Required work –
Please give back, word for word, each line from the start of the entries through the one in which "(** The product" is found.

··· Records provided ···

(** C4, as the claim states it, fails on a NaN: a detection whose
    objectness is NaN passes both tests of the kernel, since no comparison
    with NaN holds.  It is stored, and the worker returns it with the
    confidence NaN, which is not at least the threshold 0.5, as its
    objectness is not. *)
Lemma decode_keeps_nan_detection :
  exists b,
    read_back (worker_decode unfused [0] (seqZ 0 1024) nan_detection 1 1
                 (literal 1 2) (literal 1 2) identity_matrix
                 (replicate YoloInferImpl.row_length zero)) [] = [b] /\
    fge (confidence b) (literal 1 2) = false /\
    fge (rd nan_detection 4) (literal 1 2) = false.
Proof.
  eexists. split; [vm_compute; reflexivity|]. split; reflexivity.
Qed.

(** The product of the second test is the rounded one.  With the
    objectness 2156601 / 2^22 and the class score 8157367 / 2^23 the exact
    product is below one half and the product in single precision is one
    half: at the threshold 0.5 the detection is stored and returned. *)
Lemma decode_keeps_rounded_product :
  let objectness := fdiv (of_int 2156601) (of_int (2 ^ 22)) in
  let score := fdiv (of_int 8157367) (of_int (2 ^ 23)) in
  objectness = SpecFloat.S754_finite false 8626404 (-24) /\
  score = SpecFloat.S754_finite false 16314734 (-24) /\
  8626404 * 16314734 < 2 ^ 47 /\
  fmul score objectness = literal 1 2 /\
  exists b,
    read_back (worker_decode unfused [0] (seqZ 0 1024)
                 [zero; zero; of_int 2; of_int 2; objectness; score] 1 1
                 (literal 1 2) (literal 1 2) identity_matrix
                 (replicate YoloInferImpl.row_length zero)) [] = [b] /\
    confidence b = literal 1 2.
Proof.
  cbv zeta. split; [vm_compute; reflexivity|]. split; [vm_compute; reflexivity|].
  split; [lia|]. split; [vm_compute; reflexivity|].
  eexists. split; [vm_compute; reflexivity|]. reflexivity.
Qed.

End Kernel32Witnesses.

(** ** Resizing and the head of a tensor *)

Section ResizeFacts.

Import Tensor TensorMore Footprint.




End ResizeFacts.

Section ResizeWitnesses.

Import Tensor TensorMore Footprint.



End ResizeWitnesses.

(** ** Single precision: integers that are exact *)

Section Binary32Exact.

Import Binary32.

(** The number of binary digits of a positive number. *)
Lemma digits_bounds (p : positive) :
  2 ^ (Z.pos (SpecFloat.digits2_pos p) - 1) <= Z.pos p < 2 ^ Z.pos (SpecFloat.digits2_pos p).
Proof.
  induction p as [p IH|p IH|]; simpl SpecFloat.digits2_pos.
  - rewrite Pos2Z.inj_succ. replace (Z.succ (Z.pos (SpecFloat.digits2_pos p)) - 1)
      with (Z.succ (Z.pos (SpecFloat.digits2_pos p) - 1)) by lia.
    rewrite !Z.pow_succ_r by lia. lia.
  - rewrite Pos2Z.inj_succ. replace (Z.succ (Z.pos (SpecFloat.digits2_pos p)) - 1)
      with (Z.succ (Z.pos (SpecFloat.digits2_pos p) - 1)) by lia.
    rewrite !Z.pow_succ_r by lia. lia.
  - simpl. lia.
Qed.
(** X16. A device name the store cannot take as a key (empty, or longer
    than 32768 bytes) and without a record is always answered 500, and the
    call leaves bucket and cursor alone. Hence no run of requests ever adds
    such a name to the bucket. *)
Theorem unrecordable_names_are_refused :
  (forall (f : Faults) (h : Handler) (d : string),
     Bolt.valid_key d = false ->
     db h !! d = None ->
     status (fst (ServeGet f h d)) = 500 /\ snd (ServeGet f h d) = h)
  /\ (forall (h : Handler) (rs : list Request),
        (forall k v, db h !! k = Some v -> Bolt.valid_key k = true) ->
        forall k v, db (snd (serve h rs)) !! k = Some v -> Bolt.valid_key k = true).
Proof.
  split.
  - intros f h d Hk Hd. rewrite (ServeGet_unseen f h d Hd), Hk.
    destruct (tx1 f); try (split; reflexivity).
    destruct (Bytes.Compare (slice (next h)) (slice fin) =? 0); [split; reflexivity |].
    destruct (tx2 f); split; reflexivity.
  - intros h rs Hv.
    apply (serve_invariant
             (fun h' => forall k v, db h' !! k = Some v -> Bolt.valid_key k = true));
      [| exact Hv].
    intros f h' path. apply ServeHTTP_keeps_keys_valid.
Qed.

Lemma unrecordable_names_are_refused_witness :
  let h := mkHandler ∅ ini in
  Bolt.valid_key "" = false
  /\ db h !! ""%string = None
  /\ status (fst (ServeGet no_faults h "")) = 500
  /\ snd (ServeGet no_faults h "") = h.
Proof.
  intros h. split; [reflexivity | split; [reflexivity |]].
  apply (proj1 unrecordable_names_are_refused no_faults h ""); reflexivity.
Defined.

Lemma scan_app (n : IP) (l1 l2 : list (string * IP)) :
  scan n (l1 ++ l2) = scan (scan n l1) l2.
Proof. apply fold_left_app. Qed.

(** X17. The scan wraps at the top of the address space: whatever was
    scanned before, a record 255.255.255.255 sets the cursor to 0.0.0.0 (it
    is at or above every cursor, and its successor wraps), so when it is
    the last record scanned the start-up cursor is 0.0.0.0, below [ini]. *)
Theorem scan_wraps_at_top (n : IP) (l : list (string * IP)) (k : string) :
  scan n (l ++ [(k, dotted 255 255 255 255)]) = dotted 0 0 0 0
  /\ to_uint32 (dotted 0 0 0 0) < to_uint32 ini.
Proof.
  split; [| reflexivity].
  rewrite scan_app. cbn [scan fold_left]. unfold scan_step, To4, IPv4. cbn [snd].
  rewrite Compare_ge_0.
  pose proof (to_uint32_range (scan n l)) as Hr.
  replace (to_uint32 (scan n l) <=? to_uint32 (dotted 255 255 255 255)) with true.
  - reflexivity.
  - symmetry. apply Z.leb_le. change (to_uint32 (dotted 255 255 255 255)) with 4294967295.
    lia.
Qed.

(** *** A record that was there before the calls started *)

Lemma call_step_keeps_record (h : Handler) (c : Call) (k : string) (v : IP) :
  db h !! k = Some v ->
  answers_record k v c ->
  db (fst (fst (call_step h c))) !! k = Some v
  /\ answers_record k v (mkCall (c_device c) (c_faults c) (snd (fst (call_step h c)))).
Proof.
  intros Hk Hc. destruct c as [d f pc]. unfold answers_record in *.
  cbn [c_device c_faults c_pc] in *.
  destruct (decide (d = k)) as [-> | Hne].
  - destruct (Hc eq_refl) as [-> | [-> | ->]].
    + unfold call_step, Bolt.Update, Bolt.Get. cbn [c_pc c_device c_faults].
      rewrite Hk. destruct (tx1 f); cbn -[String_]; (split; [exact Hk | intros _]); auto.
    + cbn. split; [exact Hk | intros _]. auto.
    + cbn. split; [exact Hk | intros _]. auto.
  - split; [| intros E; congruence].
    destruct pc as [| | | addr | addr | r]; try exact Hk.
    + unfold call_step, Bolt.Update, Bolt.Get. cbn [c_pc c_device c_faults].
      destruct (tx1 f), (db h !! d); exact Hk.
    + unfold call_step. cbn [c_pc].
      destruct (Bytes.Compare (slice (next h)) (slice fin) =? 0); exact Hk.
    + unfold call_step, Bolt.Update. cbn [c_pc c_device c_faults].
      rewrite Put_valid.
      destruct (tx2 f), (Bolt.valid_key d); cbn [fst snd db]; try exact Hk.
      now rewrite lookup_insert_ne.
Qed.

Lemma sched_step_keeps_record (s : System) (i : nat) (k : string) (v : IP) :
  db (sys_handler s) !! k = Some v ->
  Forall (answers_record k v) (sys_calls s) ->
  db (sys_handler (sched_step s i)) !! k = Some v
  /\ Forall (answers_record k v) (sys_calls (sched_step s i)).
Proof.
  intros Hk Hcs. destruct (sys_calls s !! i) as [c |] eqn:Hi.
  - rewrite (sched_step_at s i c Hi). cbn [sys_handler sys_calls].
    pose proof (Forall_lookup_1 _ _ _ _ Hcs Hi) as Hc.
    destruct (call_step_keeps_record (sys_handler s) c k v Hk Hc) as [H1 H2].
    split; [exact H1 |]. now apply Forall_insert.
  - unfold sched_step. rewrite Hi. now split.
Qed.

Lemma run_schedule_keeps_record (schedule : list nat) (k : string) (v : IP) :
  forall s : System,
    db (sys_handler s) !! k = Some v ->
    Forall (answers_record k v) (sys_calls s) ->
    db (sys_handler (run_schedule s schedule)) !! k = Some v
    /\ Forall (answers_record k v) (sys_calls (run_schedule s schedule)).
Proof.
  induction schedule as [| i schedule IH]; intros s Hk Hcs; [now split |].
  change (run_schedule s (i :: schedule))
    with (run_schedule (sched_step s i) schedule).
  destruct (sched_step_keeps_record s i k v Hk Hcs) as [H1 H2].
  now apply IH.
Qed.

···

Exercise solution –
(** C4, as the claim states it, fails on a NaN: a detection whose
    objectness is NaN passes both tests of the kernel, since no comparison
    with NaN holds.  It is stored, and the worker returns it with the
    confidence NaN, which is not at least the threshold 0.5, as its
    objectness is not. *)
Lemma decode_keeps_nan_detection :
  exists b,
    read_back (worker_decode unfused [0] (seqZ 0 1024) nan_detection 1 1
                 (literal 1 2) (literal 1 2) identity_matrix
                 (replicate YoloInferImpl.row_length zero)) [] = [b] /\
    fge (confidence b) (literal 1 2) = false /\
    fge (rd nan_detection 4) (literal 1 2) = false.
Proof.
  eexists. split; [vm_compute; reflexivity|]. split; reflexivity.
Qed.

(** The product of the second test is the rounded one.  With the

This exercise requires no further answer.